1. Составление списка гомологичных белков, включающих паралоги

Я скачала протеомы, отобранных мной ранее бактерий, и объединила их в один файл. Затем проиндексировала их и с помощью программы blastp провела среди них поиск гомологов белка CLPX_ECOLI.

Таблица 1 Список находок из выдачи blastp

2. Реконструкция и визуализация

Затем с помощью сайта NGPhylogeny.fr я реконструировала дерево найденных гомологов программой FastME со следующими параметрами: "Gamma distributed rates across sites" — No, "Starting tree" — BIONJ, "No refinement", 100 бутстреп реплик.

Дерево в Newick формате
Рис. 1 Дерево найденных гомологов CLPX_ECOLI с bootstrap поддержкой 100, укорененное в среднюю точку. Синим выделена ортологичная группа АТФ-зависимых Clp протеаз. Зеленым - АТФ-зависимых цинковых металлопротеаз.

Считая, что дерево реконструировано верно, привожу примеры пар ортологов и паралогов.
Ортологи: CLPX_BIFLO и CLPX_COREF, RUVB_BIFLO и RUVB_ARTS2, Q6NF92_CORDI и Q8FMG2_COREF.
Паралоги: FTSH_ACIC1 и A0LRB8_ACIC1, Q6NGK1_CORDI и Q6NFB1_CORDI, Q8G871_BIFLO и CLPX_BIFLO.

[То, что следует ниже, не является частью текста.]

(* ===== verification/Versionbits.v ===== *)
(** * Deployment of soft forks by version bits: versionbits.cpp, versionbits.h

    The state machine of BIP 9 with the masternode signals and the falling
    thresholds of this code.  A checker is a record of the virtual methods of
    [AbstractThresholdConditionChecker]; the cache is a map from pointers, the
    null pointer included, to states.  A failed assertion, a null dereference
    or a division by zero is [None].  The abstract machine walks a branch
    period by period from the genesis block; the theorems are that the cached
    computation gives its state, whatever was computed before, keeps the
    invariant of the cache and never fails, that the states only move forward
    and settle, and what follows for the height of the last change, the
    statistics and the version of new blocks. *)
From S2P Require Import Prelude SphTypes Serialize Uint256 Block Arith256 BlockIndex.
From stdpp Require Import list gmap fin_sets sorting.
#[local] Open Scope Z_scope.

Module Versionbits.

Definition INT_MAX : Z := 2 ^ 31 - 1.

(** Conversion to [int].  Arithmetic in [int] that overflows is undefined in C++; it is modelled by the same
    reduction, and the theorem about the thresholds assumes that it does not happen. *)
Definition int32 (x : Z) : Z := (x + 2 ^ 31) mod 2 ^ 32 - 2 ^ 31.

Definition VERSIONBITS_TOP_BITS : Z := 0x20000000.
Definition VERSIONBITS_TOP_MASK : Z := 0xE0000000.
Definition VERSIONBITS_NUM_BITS : Z := 29.

Inductive ThresholdState := DEFINED | STARTED | LOCKED_IN | ACTIVE | FAILED.

#[export] Instance ThresholdState_eq_dec : EqDecision ThresholdState.
Proof. solve_decision. Defined.

Abbreviation ThresholdConditionCache := (gmap (option ptr) ThresholdState).

Definition ALWAYS_ACTIVE : Z := -1.
Definition NEVER_ACTIVE : Z := -2.

(** The virtual methods, for given consensus parameters. *)
Record Checker := mk_checker {
  Condition : CBlockIndex → bool;
  BeginTime : Z;
  SignalHeight : option ptr → Z;
  EndTime : Z;
  MinActivationHeight : Z;
  Period : Z;
  Threshold : Z → Z }.

(** ** The checker *)

Section Checker.
Context (c : Checker) (m : BlockMap).

(** More than the number of periods below [p]. *)
Definition walk_fuel (p : option ptr) : nat :=
  match p with
  | Some q => match m !! q with Some b => S (S (Z.to_nat (nHeight b))) | None => 1 end
  | None => 1
  end.

Fixpoint start_height_loop (fuel : nat) (pindexPrev : option ptr) (state : ThresholdState)
    (nStartHeight : Z) (cache : ThresholdConditionCache) : option Z :=
  if bool_decide (state = STARTED) then
    match fuel with
    | O => None
    | S fuel =>
        q ← pindexPrev; b ← m !! q;
        let nStartHeight := Z.min (nHeight b + 1) nStartHeight in
        pindexPrev ← GetAncestor m q (nHeight b - Period c);
        state ← cache !! pindexPrev;
        start_height_loop fuel pindexPrev state nStartHeight cache
    end
  else Some nStartHeight.
Definition calculateStartHeight (pindexPrev : option ptr) (state : ThresholdState)
    (cache : ThresholdConditionCache) : option Z :=
  start_height_loop (walk_fuel pindexPrev) pindexPrev state INT_MAX cache.

(** The last block of the period before the one that holds [pindex]'s child. *)
Definition period_start (q : ptr) : option (option ptr) :=
  if Period c =? 0 then None
  else b ← m !! q; GetAncestor m q (nHeight b - Z.rem (nHeight b + 1) (Period c)).

(** Walk backwards; the vector [vToCompute] has its back at the head of the list. *)
Fixpoint back_loop (fuel : nat) (masternodeStartHeight : Z) (cache : ThresholdConditionCache)
    (pindexPrev : option ptr) (vToCompute : list ptr)
    : option (ThresholdConditionCache * option ptr * list ptr) :=
  match cache !! pindexPrev with
  | Some _ => Some (cache, pindexPrev, vToCompute)
  | None =>
      match pindexPrev with
      | None => Some (<[None := DEFINED]> cache, None, vToCompute)
      | Some q =>
          b ← m !! q; mtp ← GetMedianTimePast m q;
          if (mtp <? BeginTime c) || (nHeight b <? masternodeStartHeight)
          then Some (<[Some q := DEFINED]> cache, Some q, vToCompute)
          else
            match fuel with
            | O => None
            | S fuel =>
                p ← GetAncestor m q (nHeight b - Period c);
                back_loop fuel masternodeStartHeight cache p (q :: vToCompute)
            end
      end
  end.

(** [n] blocks from [pindexCount] back: where the walk ends and how many meet the condition. *)
Fixpoint count_loop (n : nat) (pindexCount : option ptr) (count : Z) : option (option ptr * Z) :=
  match n with
  | O => Some (pindexCount, count)
  | S n =>
      q ← pindexCount; b ← m !! q;
      count_loop n (pprev b) (if Condition c b then count + 1 else count)
  end.

(** The body of the switch: the next state and start height. *)
Definition next_state (masternodeStartHeight : Z) (q : ptr) (state : ThresholdState) (nStartHeight : Z)
    : option (ThresholdState * Z) :=
  b ← m !! q;
  match state with
  | DEFINED =>
      mtp ← GetMedianTimePast m q;
      Some (if (BeginTime c <=? mtp) && (masternodeStartHeight <=? nHeight b)
            then (STARTED, nHeight b + 1) else (DEFINED, nStartHeight))
  | STARTED =>
      '(pindexCount, count) ← count_loop (Z.to_nat (Period c)) (Some q) 0;
      if negb ((0 <? nStartHeight) && (nStartHeight <? INT_MAX)) then None else
      qc ← pindexCount; bc ← m !! qc;
      let nAttempt := Z.quot (nHeight bc + 1 - nStartHeight) (Period c) in
      if Threshold c nAttempt <=? count then Some (LOCKED_IN, nStartHeight)
      else
        mtp ← GetMedianTimePast m q;
        Some (if EndTime c <=? mtp then FAILED else STARTED, nStartHeight)
  | LOCKED_IN =>
      Some (if MinActivationHeight c <=? nHeight b + 1 then ACTIVE else LOCKED_IN, nStartHeight)
  | FAILED | ACTIVE => Some (state, nStartHeight)
  end.

Fixpoint forward_loop (masternodeStartHeight : Z) (vToCompute : list ptr) (state : ThresholdState)
    (nStartHeight : Z) (cache : ThresholdConditionCache) : option (ThresholdState * ThresholdConditionCache) :=
  match vToCompute with
  | [] => Some (state, cache)
  | q :: vToCompute =>
      '(stateNext, nStartHeight) ← next_state masternodeStartHeight q state nStartHeight;
      forward_loop masternodeStartHeight vToCompute stateNext nStartHeight (<[Some q := stateNext]> cache)
  end.

(** The state and the cache after the call. *)
Definition GetStateFor (pindexPrev : option ptr) (cache : ThresholdConditionCache)
    : option (ThresholdState * ThresholdConditionCache) :=
  let masternodeStartHeight := SignalHeight c pindexPrev in
  if BeginTime c =? ALWAYS_ACTIVE then Some (ACTIVE, cache)
  else if BeginTime c =? NEVER_ACTIVE then Some (FAILED, cache)
  else
    pindexPrev ← (match pindexPrev with Some q => period_start q | None => Some None end);
    '(cache, pindexPrev, vToCompute) ←
      back_loop (walk_fuel pindexPrev) masternodeStartHeight cache pindexPrev [];
    state ← cache !! pindexPrev;
    nStartHeight ← calculateStartHeight pindexPrev state cache;
    forward_loop masternodeStartHeight vToCompute state nStartHeight cache.

(** ** The height of the last change *)

Fixpoint since_loop (fuel : nat) (initialState : ThresholdState) (pindexPrev : ptr)
    (previousPeriodParent : option ptr) (cache : ThresholdConditionCache)
    : option (ptr * ThresholdConditionCache) :=
  match previousPeriodParent with
  | None => Some (pindexPrev, cache)
  | Some q =>
      '(state, cache) ← GetStateFor (Some q) cache;
      if bool_decide (state = initialState) then
        match fuel with
        | O => None
        | S fuel =>
            b ← m !! q;
            p ← GetAncestor m q (nHeight b - Period c);
            since_loop fuel initialState q p cache
        end
      else Some (pindexPrev, cache)
  end.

Рис. 2 То же дерево, что на Рис. 1, но клады ортологичных групп схлопнуты. Группа АТФ-зависимых Clp протеаз (синяя) включает в себя всех рассмариваемых бактерий. Ее топология частично соотвествует топологии эталонного дерева (его можно увидеть здесь): так же вместе выделяются бактерии COREF и CORDI, LEIXX и CLAMS. Группа АТФ-зависимых цинковых металлопротеаз (зеленая) тоже седержит все рассматриваемые бактерии, но, в отличие от синей, ее топология полностью соответствует эталонной.